MY delay in expressing an opinion on the luring of student-athletes from one school to another has been deliberate.
Based on a recent report that players from a prominent school will turn out for a rival institution in this season's Manning Cup football competition, it apears is if it is also timely.
As expected, the long-running arguments on either side of the transfer debate have been intriguing, if not always sound, with the passion of protagonists at times threatening to overshadow the issue itself.
And so the matter of moving from one school to another takes centre stage, though not necessarily within the context of the aforementioned development which involves two institutions already established in both academics and sports.
In a nutshell, individuals lashing this trend point to the possible displacement of legitimate students (who presumably, are not athletically blessed) to accommodate more accomplished 'sportsmen' in the pursuit of glory. They, therefore, cry foul to a practice that would be deemed unethical.
The swelling theory asserts that these athletes are pervasively and predominantly used for the bragging rights and popularity of the institutions, but unfortunately, are most times academically and personally neglected in the process.
Further, they maintain that the cupboards of those schools which had the original 'rights' to these talented youngsters are unfortunately left bare — bereft of students with genuine sporting aptitudes — and their chances of glory consequently obliterated by these predatory institutions intent on bolstering their illustrious traditions.
Again, they point to this practice debilitating against a level playing field for competitions and, in fact, depriving youngsters the chance of a higher standard of play overall, considering the lopsided contests that can, and have at times, emerged.
The exponents assert that on top of that, recruiting youngsters to compete in sports at the high school level is both inappropriate and unnecessary at this stage of their development and sends the wrong message to society.
They rightly contend that school is primarily for the honing of academic, social, emotional and other skills that will foster a general adaptation, and meaningful contribution, to society. Sport is therefore, merely a past time and should remain in that domain.
On the other hand, the proponents of this practice, popularly referred to as 'buying', cite success stories of boys moving from obscurity to national and international prominence consequent to discovery and exposure by the more recognised schools, thus ultimately creating myriad opportunities for both youngsters and their families.
They further indicate that in many instances, those boys may not have otherwise got the chance of parading their skills at a time when talent scouts for clubs and national age-group teams are on the hunt for the best talent available.
The truth is that scouts will be more easily drawn to a game or a training session involving a team with championship potentialities than a mediocre one, thus enhancing the chances of players from the former setup being decisively exposed.
The nebulous concept of coaching ability is also a crucial factor in this discourse. Logically, the more established institutions would be expected to attract the more accomplished coaches; however, this notion is not necessarily true.
In fact, many 'unknown' coaches oversee and instill the fundamental sporting skills in these young charges, to the extent that they are now sought after by the more recognised institutions.

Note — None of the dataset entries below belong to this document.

Lemma inv_step s s' : Inv s → step s s' → Inv s'.
Proof.
  intros HI. destruct 1 as [s key Ho|s key Ho|s key Ho|s|s Hacc|s Hacc Hc|s|s id t Ht Hp|s id t Ht Hp|s id t Ht Hp
    |s id t Ht Hp|s id t Ht Hp].
  - by apply inv_spawn_replace.
  - unfold spawn_once. destruct (accepting s) eqn:Ha; [|exact HI]. simpl.
    destruct (bool_decide (is_Some (tasks s !! key))) eqn:Hk; [exact HI|]. apply bool_decide_eq_false in Hk.
    apply (inv_spawn s key true HI Ha (eq_sym Ho)). intros id t _ _ Hid. destruct Hk. eauto.
  - by apply inv_stop.
  - destruct HI. constructor; simpl; try done. intros Hd. destruct (inv_drained0 Hd) as [? _]. by split.
  - destruct HI. by constructor.
  - by apply inv_drain.
  - unfold deadline_passed. induction (drained s) as [|i l IH]; simpl; [done|by apply inv_abort].
  - apply (inv_move s id _ t); [done..|congruence|]. by destruct (abort_requested t).
  - apply (inv_move s id _ t); [done..|congruence|done].
  - apply (inv_move s id _ t); [done..|congruence|done].
  - apply (inv_move s id _ t); [done..|congruence|]. by destruct (once t).
  - by apply inv_remove.
Qed.

Lemma inv_reachable s : reachable s → Inv s.
Proof.
  intros Hr. unfold reachable in Hr. assert (Inv TaskSupervisor_new) as H0.
  { constructor; simpl; intros; try done. }
  revert H0. induction Hr as [s|s1 s2 s3 Hs _ IH]; [done|]. intros H1. apply IH. by eapply inv_step.
Qed.

(** ** What a step keeps *)

Definition kept (t t' : Task) : Prop :=
  task_key t' = task_key t ∧ once t' = once t ∧ (abort_requested t = true → abort_requested t' = true)
  ∧ (phase t = Panicked → phase t' = Panicked) ∧ (phase t = Completed → phase t' = Completed).

#[local] Instance kept_preorder : PreOrder kept.
Proof. split; [by repeat split|]. unfold kept. intros t1 t2 t3 (?&?&?&?&?) (?&?&?&?&?). repeat split; try congruence; auto. Qed.

Definition keeps (s s' : TaskSupervisor) : Prop := ∀ (id : nat) t, pool s !! id = Some t → ∃ t', pool s' !! id = Some t' ∧ kept t t'.

#[local] Instance keeps_preorder : PreOrder keeps.
Proof.
  split; [intros s id t Ht; by exists t|]. intros s1 s2 s3 H1 H2 id t Ht. destruct (H1 _ _ Ht) as (t2 & Ht2 & K1).
  destruct (H2 _ _ Ht2) as (t3 & Ht3 & K2). exists t3. split; [done|]. by etrans.
Qed.

Lemma keeps_alter (f : Task → Task) i s p : p = pool s → (∀ t, p !! i = Some t → kept t (f t)) →
  keeps s (set_pool (alter f i p) s).
Proof.
  intros -> Hf id t Ht. simpl. destruct (decide (id = i)) as [->|Hne].
  - rewrite list_lookup_alter_eq, Ht. simpl. eauto.
  - rewrite list_lookup_alter_ne by congruence. exists t. by split.
Qed.

Lemma keeps_abort i s : keeps s (abort i s).
Proof. apply keeps_alter; [done|]. intros t _. by repeat split. Qed.

Lemma keeps_move i p s t : pool s !! i = Some t → phase t ≠ Panicked → phase t ≠ Completed → keeps s (move i p s).
Proof. intros Ht H1 H2. apply keeps_alter; [done|]. intros t0 Ht0. assert (t0 = t) as -> by congruence. by repeat split. Qed.

Lemma keeps_same_pool s s' : pool s' = pool s → keeps s s'.
Proof. intros E id t Ht. rewrite E. exists t. by split. Qed.

Lemma keeps_deadline s : keeps s (deadline_passed s).
Proof. unfold deadline_passed. induction (drained s) as [|i l IH]; simpl; [done|]. etrans; [exact IH|apply keeps_abort]. Qed.

Lemma keeps_spawn s key o : keeps s (spawn key o s).2.
Proof. intros id t Ht. exists t. split; [|done]. simpl. by rewrite lookup_app_l by (by eapply lookup_lt_Some). Qed.

Lemma step_keeps s s' : step s s' → keeps s s'.
Proof.
  destruct 1; try (by apply keeps_same_pool); try (eapply keeps_move; [done|congruence..]).
  - unfold spawn_replace. destruct (accepting s); [|done]. cbn [negb].
    pose proof (keeps_spawn s key false) as Hsp. destruct (spawn key false s) as [handle s1]. cbn [snd] in *.
    destruct (tasks s !! key) as [previous|]; cbn [snd]; [|done]. etrans; [|apply keeps_abort]. exact Hsp.
  - unfold spawn_once. case_match; [done|]. apply (keeps_spawn s key true).
  - unfold stop. destruct (tasks s !! key); [|done]. etrans; [|apply keeps_abort]. by apply keeps_same_pool.
  - apply keeps_deadline.
  - etrans; [by apply (keeps_same_pool _ (remove_completed (task_key t) s))|]. eapply keeps_move; [done|congruence..].
Qed.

A presumption at this juncture, I've yet to gather empirical data suggesting any student has been denied a place in his designated schools at the expense of 'sportsmen'.

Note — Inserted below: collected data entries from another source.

Lemma row_object_norm row n : row_object (columns o) (normalize_row_len row n) = row_object (columns o) row.
Proof. unfold row_object. f_equal. apply imap_ext. intros i c _. cbn. f_equal. apply (row_value_norm row n i). Qed.

Lemma key_values_norm row n :
  key_values_for_row (normalize_row_len row n) (key_columns o) ci = key_values_for_row row (key_columns o) ci.
Proof. unfold key_values_for_row. f_equal. apply list_fmap_ext. intros i c _. by rewrite cell_at_norm. Qed.

Lemma changed_cell_norm s t n c :
  changed_cell ci (normalize_row_len s n) (normalize_row_len t n) c = changed_cell ci s t c.
Proof. unfold changed_cell. destruct (ci !! c) as [i|]; [|done]. cbn. by rewrite !row_value_norm. Qed.

Definition entries (rows : list fetched) : list (string * fetched) :=
  (λ row, (K row, normalize_row_len row (List.length (columns o)))) <$> rows.

Lemma entries_keys rows : (entries rows).*1 = K <$> rows.
Proof. unfold entries. by rewrite <-list_fmap_compose. Qed.

Lemma collect_loop_spec label rows : ∀ pairs,
  collect_loop (List.length (columns o)) (key_columns o) ci label rows (collect_map pairs) (pairs.*1)
  = match first_duplicate (pairs.*1) (K <$> rows) with
    | Some k => Err ("Duplicate " +:+ label +:+ " key: " +:+ k)%string
    | None => Ok (collect_map (pairs ++ entries rows), (pairs ++ entries rows).*1)
    end.
Proof.
  induction rows as [|row rows IH]; intros pairs; [cbn; by rewrite app_nil_r|].
  cbn [collect_loop fmap list_fmap first_duplicate]. fold (K row).
  destruct (collect_map pairs !! K row) as [r|] eqn:E.
  - rewrite bool_decide_true; [done|]. destruct (decide (K row ∈ pairs.*1)) as [|Hn]; [done|].
    apply collect_map_None in Hn. congruence.
  - apply collect_map_None in E. rewrite bool_decide_false by done.
    specialize (IH (pairs ++ [(K row, normalize_row_len row (List.length (columns o)))])).
    rewrite collect_map_snoc, fmap_app in IH. cbn [fst snd fmap list_fmap] in IH. rewrite IH.
    destruct (first_duplicate _ _); [done|]. by rewrite <-app_assoc.
Qed.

What is a given is that in an atmosphere of a severe shortage of classroom space and subsequent overcrowding in preferred high schools, the teacher-student ratio will be undesirable and can significantly impact the learning process.
Regardless of one's sentiments, we're living in a changing world where youngsters now have the luxury and flexibility of choosing a career in sport at a very young age, thus getting a head start in the pursuit of their dreams.

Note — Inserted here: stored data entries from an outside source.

Definition build_data_compare_select_sql (d : DatabaseType) (schema table_name : string) (columns key_columns : list string)
    (row_limit offset : nat) : string :=
  let table := qualified_table_name (Some d) (Some schema) table_name in
  let select_columns := select_list d columns in
  let order_by := match key_columns with [] => "" | _ => (" ORDER BY " +:+ ordered d " ASC" key_columns)%string end in
  let order_expression := match key_columns with [] => "(SELECT NULL)" | _ => ordered d " ASC" key_columns end in
  let select := ("SELECT " +:+ select_columns +:+ " FROM " +:+ table +:+ order_by)%string in
  match pagination_strategy (Some d) BoundedRead with
  | Db2FetchFirst | FetchFirst =>
      (select +:+ (if (0 <? offset)%nat then " OFFSET " +:+ pretty offset +:+ " ROWS" else "")
       +:+ " FETCH FIRST " +:+ pretty row_limit +:+ " ROWS ONLY")%string
  | Rownum => build_rownum_data_compare_select_sql d table select_columns order_by columns row_limit offset
  | SqlServerTop =>
      if offset =? 0 then ("SELECT TOP (" +:+ pretty row_limit +:+ ") " +:+ select_columns +:+ " FROM " +:+ table +:+ order_by)%string
      else
        let page := quote_table_identifier (Some SqlServer) "dbx_page" in
        let alias := quote_table_identifier (Some SqlServer) "__dbx_row_num" in
        ("WITH " +:+ page +:+ " AS (SELECT " +:+ select_columns +:+ ", ROW_NUMBER() OVER (ORDER BY " +:+ order_expression
         +:+ ") AS " +:+ alias +:+ " FROM " +:+ table +:+ ") SELECT " +:+ select_columns +:+ " FROM " +:+ page +:+ " WHERE "
         +:+ alias +:+ " > " +:+ pretty offset +:+ " AND " +:+ alias +:+ " <= " +:+ pretty (offset + row_limit)%nat
         +:+ " ORDER BY " +:+ alias)%string
  | IrisTop => ("SELECT TOP " +:+ pretty row_limit +:+ " " +:+ select_columns +:+ " FROM " +:+ table +:+ order_by)%string
  | InformixFirst =>
      ("SELECT " +:+ (if (0 <? offset)%nat then "SKIP " +:+ pretty offset +:+ " FIRST " +:+ pretty row_limit
                      else "FIRST " +:+ pretty row_limit)
       +:+ " " +:+ select_columns +:+ " FROM " +:+ table +:+ order_by)%string
  | FirebirdRows => (select +:+ " " +:+ firebird_rows_clause row_limit offset)%string
  | AgentMaxRows => (select +:+ ";")%string
  | Unbounded => select
  | QuestDbLimit =>
      if 0 <? offset then (select +:+ " LIMIT " +:+ pretty offset +:+ ", " +:+ pretty (offset + row_limit)%nat)%string
      else (select +:+ " LIMIT " +:+ pretty row_limit)%string
  | LimitOffset =>
      (select +:+ " LIMIT " +:+ pretty row_limit +:+ (if (0 <? offset)%nat then " OFFSET " +:+ pretty offset else "") +:+ ";")%string
  end.

(** A random sample of [n] rows, where the database can draw one; [fallback] is
    the query where it cannot. *)
Definition random_sample (d : DatabaseType) (select_columns table : string) (n : nat) (fallback : string) : string :=
  let n := pretty n in
  let from := (select_columns +:+ " FROM " +:+ table)%string in
  match d with
  | Postgres | Redshift | DuckDb | Databricks => ("SELECT " +:+ from +:+ " TABLESAMPLE SYSTEM (1) LIMIT " +:+ n)%string
  | SqlServer => ("SELECT TOP (" +:+ n +:+ ") " +:+ from +:+ " TABLESAMPLE (" +:+ n +:+ " ROWS)")%string
  | Mysql | Doris | StarRocks | Goldendb | Questdb => ("SELECT " +:+ from +:+ " ORDER BY RAND() LIMIT " +:+ n)%string
  | Sqlite | Rqlite | Turso => ("SELECT " +:+ from +:+ " ORDER BY RANDOM() LIMIT " +:+ n)%string
  | ClickHouse => ("SELECT " +:+ from +:+ " ORDER BY rand() LIMIT " +:+ n)%string
  | Oracle | OceanbaseOracle | Dameng =>
      ("SELECT " +:+ select_columns +:+ " FROM (SELECT " +:+ from +:+ " ORDER BY DBMS_RANDOM.VALUE) WHERE ROWNUM <= " +:+ n)%string
  | Iris => ("SELECT TOP " +:+ n +:+ " " +:+ from +:+ " ORDER BY RAND()")%string
  | Informix => ("SELECT FIRST " +:+ n +:+ " " +:+ from +:+ " ORDER BY RAND()")%string
  | _ => fallback
  end.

While it may be unsavoury to recruit players from rival schools on the surface, others reasonably argue that the landscape has so appreciably shifted that parents have a right to seek institutions they believe will enhance the prowess and recognition of their children, if that's the path they wish to pursue.
My suspicion is that people have a beef with the recruitment of 'star' schoolboy players because they believe it not only gives an unfair advantage to the guilty parties, but also presents a quick-fix solution to an outfit with championship potentials but which somewhat circumvents the lessons of hard work, discipline and dedication required to succeed.
Again, a chief angst is the ensuing notion of such schoolboys operating within a professional/club setup when recruited, in the process sacrificing loyalty and the revered school spirit that now seems to be a bothersome aethetics.
Amid the debate, though, an important point is the changing face of sport where only winners are truly recognised. For, the fact is that having a schoolboy accolade on one's resume speaks volumes for a young player and coud significantly determine his fortunes.
The governing Inter-Secondary Secondary Schools' Sports Association (ISSA) does address the matter of transfers. However, maybe more stringent monitoring needs to be done to prevent an escalation of the practice.